Morris may not have buckled under that pressure, but in 2017 he succumbed to hamstring issues and missed a significant chunk of the campaign. He will be available for Saturday's rematch at BMO Field, but due to the blistering form of the man who used to play behind him in the lineup, he'll probably make do with a place on the bench.

Joevin Jones has been a revelation since moving from left-back to the wing - a similar attacking role to the one he performs for Trinidad and Tobago - and Toronto players are aware of how prominent he is in Seattle's plans.

"The left side is very, very strong. They've had a lot of success going down the left side. We've seen their games, we've seen how they play," TFC's Marky Delgado told theScore.

Recognition of Jones' impact is also highlighted by Seattle manager Brian Schmetzer's attacking focus. The Sounders move down Jones' flank on 42 percent of their advances, while the other side of the attacking midfield trio tends to feature a player who likes to drift inside, such as Nicolas Lodeiro or Victor Rodriguez. In some ways, Seattle is lopsided.

51 – Joevin Jones finished the regular season with 11 assists and 51 completed dribbles, both the most by any defender. Inventive. #OptaMLSXI— OptaJack (@OptaJack) December 6, 2017

When a player has a style as adventurous as Jones', and operates in a position that requires jinks and feints to bamboozle opponents, losing the ball is a common by-product. However, Jones' stats indicate he seldom runs down dead ends. He ranks 14th among teammates for the number of times he's been dispossessed per 90 minutes, and is 17th for unsuccessful touches.

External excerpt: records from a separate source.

Lemma heap_copy_wp dst src n Q (s : memheap) :
  (forall d, (forall i, 0 <= i < n -> d (dst + i) = mh_data s (src + i)) ->
     (forall z, ~ dst <= z < dst + n -> d z = mh_data s z) -> Q tt (set_mh_data d s)) ->
  wp (heap_copy dst src n) Q s.
Proof.
  intros HQ. unfold heap_copy. wp_step. apply HQ.
  - intros i Hi. rewrite (proj2 (Z.leb_le _ _)), (proj2 (Z.ltb_lt _ _)) by lia. simpl. f_equal. lia.
  - intros z Hz. destruct (Z.leb_spec dst z), (Z.ltb_spec z (dst + n)); try done. lia.
Qed.

Lemma realloc_move_wp wait la n lb fl s newsize :
  let l := la ++ (n, true) :: lb in
  let r := heap_request newsize in
  let x := mh_start s + total la in
  heap_inv l fl s -> lock_ok s -> 0 <= newsize < 2 ^ 32 - 64 -> n - RT_MEMHEAP_SIZE < r ->
  wp (new_ptr ← rt_memheap_alloc wait r;
      (if negb (new_ptr =? 0) then
         heap_copy new_ptr (x + RT_MEMHEAP_SIZE) (n - RT_MEMHEAP_SIZE);;
         rt_memheap_free wait (x + RT_MEMHEAP_SIZE)
       else mret tt);;
      mret new_ptr) (fun p s' =>
    match (if r <? free_sum l then first_fit (mh_start s) l r fl else None) with
    | Some a => moved l x n r a p s s'
    | None => p = 0 /\ s' = s
    end) s.
Proof.
  intros l r x Hi Hl Hs Hr. pose proof Hi as (Hrep & _). pose proof (hr_wf _ _ _ Hrep) as Hw.
  pose proof (hr_start _ _ _ Hrep) as [S1 _]. destruct (heap_request_bounds newsize ltac:(lia)) as (R1 & R2 & R3 & R4).
  assert (R5 : r < 2 ^ 32 - 8).
  { unfold r, heap_request, RT_MEMHEAP_MINIALLOC, RT_ALIGN_SIZE in *. destruct (RT_ALIGN_8_bounds newsize ltac:(lia)). case_bool; lia. }
  wp_step. eapply wp_mono; [apply (memheap_alloc_wp wait l fl s r); [done..|fold r in R1; lia]|].
  assert (Er : heap_request r = r) by (apply heap_request_id; lia).
  cbv beta zeta. rewrite Er. intros p s1.
  destruct (if r <? free_sum l then _ else _) as [a|].
  2:{ intros [-> ->]. simpl. by repeat wp_step. }
  intros (la0 & m & lb0 & f1 & f2 & El & Ea & _ & Hm & Ep & Hi1 & Hs1).
  destruct (occupy_other la n lb la0 m lb0 r (mh_start s) El Hw) as (la1 & lb1 & E1 & T1 & Hdis). rewrite E1 in Hi1.
  assert (Est : mh_start s1 = mh_start s) by apply Hs1. assert (Ed : mh_data s1 = mh_data s) by apply Hs1.
  assert (W0 : wf la0) by (fold l in Hw; rewrite El in Hw; by apply wf_app in Hw as [? _]).
  pose proof (total_nonneg _ W0). unfold RT_MEMHEAP_SIZE in *.
  rewrite (proj2 (Z.eqb_neq _ _)) by lia. simpl. wp_step. wp_step.
  apply heap_copy_wp. intros d D1 D2. rewrite Ed in D1, D2.
  apply (heap_inv_data _ _ _ d) in Hi1. assert (Ex : x + 24 = mh_start (set_mh_data d s1) + total la1 + 24) by (simpl; unfold x; lia).
  rewrite Ex. eapply wp_mono; [apply (memheap_free_wp wait la1 n lb1 _ _ Hi1)|].
  { exact (lock_ok_same s s1 Hl Hs1). }
  cbv beta. intros _ s2 (Hs2 & fl' & Hi2). wp_step. unfold moved.
  assert (Ed2 : mh_data s2 = d) by apply Hs2. rewrite Ed2.
  split_and!; try done.
  - destruct Hs1 as (?&?&?&?&?&?&?&?), Hs2 as (?&?&?&?&?&?&?&?). simpl in *. unfold same_but_data, same_heap. simpl. split_and!; congruence.
  - unfold x. lia.
  - exists fl'. rewrite El, Ea, occupy_split, E1 by done. unfold x. rewrite <- T1, release_split; [done|].
    destruct Hi1 as (Hr1 & _). by pose proof (hr_wf _ _ _ Hr1) as [? _]%wf_app.
Qed.

(** * Reallocation *)

Definition heap_shrink (la : list block) (n : Z) (lb : list block) (size : Z) : list block :=
  if n - RT_MEMHEAP_SIZE <=? size + RT_MEMHEAP_SIZE + RT_MEMHEAP_MINIALLOC then la ++ (n, true) :: lb
  else join (la ++ (size + RT_MEMHEAP_SIZE, true) :: (n - (size + RT_MEMHEAP_SIZE), false) :: lb).

(** [rt_memheap_realloc] on lists of blocks, for the block [(n, true)] behind [la]. *)
Definition realloc_spec (la : list block) (n : Z) (lb : list block) (fl : list Z) (newsize : Z) (s : memheap) (p : Z) (s' : memheap) : Prop :=
  let l := la ++ (n, true) :: lb in
  let r := heap_request newsize in
  let x := mh_start s + total la in
  let stays l' := p = x + RT_MEMHEAP_SIZE /\ same_heap s s' /\ exists fl', heap_inv l' fl' s' in
  if r <=? n - RT_MEMHEAP_SIZE then stays (heap_shrink la n lb r)
  else match heap_extend la n lb r with
       | Some l' => stays l'
       | None =>
           match (if r <? free_sum l then first_fit (mh_start s) l r fl else None) with
           | Some a => moved l x n r a p s s'
           | None => p = 0 /\ s' = s
           end
       end.

Lemma memheap_shrink_wp wait la n lb fl s size Q :
  let x := mh_start s + total la in
  heap_inv (la ++ (n, true) :: lb) fl s -> lock_ok s ->
  16 <= size /\ size mod 8 = 0 /\ size + RT_MEMHEAP_SIZE + RT_MEMHEAP_SIZE <= n ->
  (forall s', same_heap s s' ->
     (exists fl', heap_inv (join (la ++ (size + RT_MEMHEAP_SIZE, true) :: (n - (size + RT_MEMHEAP_SIZE), false) :: lb)) fl' s') ->
     Q (x + RT_MEMHEAP_SIZE) s') ->
  wp (memheap_shrink wait (x + RT_MEMHEAP_SIZE) x size) Q s.
Proof.
  intros x Hi Hl Hs HQ. unfold memheap_shrink. wp_step. apply heap_lock_wp; [done|]. simpl.
  assert (Ex : x = mh_start (held s) + total la) by (by rewrite held_start). rewrite Ex at 1.
  wp_step. apply (shrink_body_wp la n lb fl (held s) size (heap_inv_held _ _ _ Hi) Hs). intros fl' s' Hi' Hs'.
  destruct (held_same _ _ Hs') as (L1 & L2 & Hsame). wp_step. apply (heap_unlock_wp _ s); [done..|]. wp_step.
  apply HQ; [done|]. exists fl'. by apply heap_inv_lock.
Qed.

With those dashes proving so hard to stop, Toronto right wing-back Steven Beitashour wouldn't be surprised if he's pinned back for long periods of the final.

"I think it's going to go back and forth, for sure. I think we'll have spells in possession, they'll have spells in possession," Beitashour shared with theScore. "In both cases, they'll be pushed back or we'll be pushed back. That's the beauty of our team, we can adapt and adjust and I think it's just going to be a good battle overall."

In some ways, it works. Beitashour, the more defensive wing-back in the Reds' roster, will face the marauding Jones; Justin Morrow, a wing-back capable of pocketing a hat-trick, will explore the side that tends to play more narrow.

With the middle likely to be congested between these two teams, it could be the flanks that decide Saturday's contest - and few would bet against Jones being one of its chief protagonists.

Thankfully for Morris, the man who nicked his spot is off to second-tier German side SV Darmstadt 98 in the offseason. In the meantime, Toronto will hope to avoid one last dominant performance from Jones.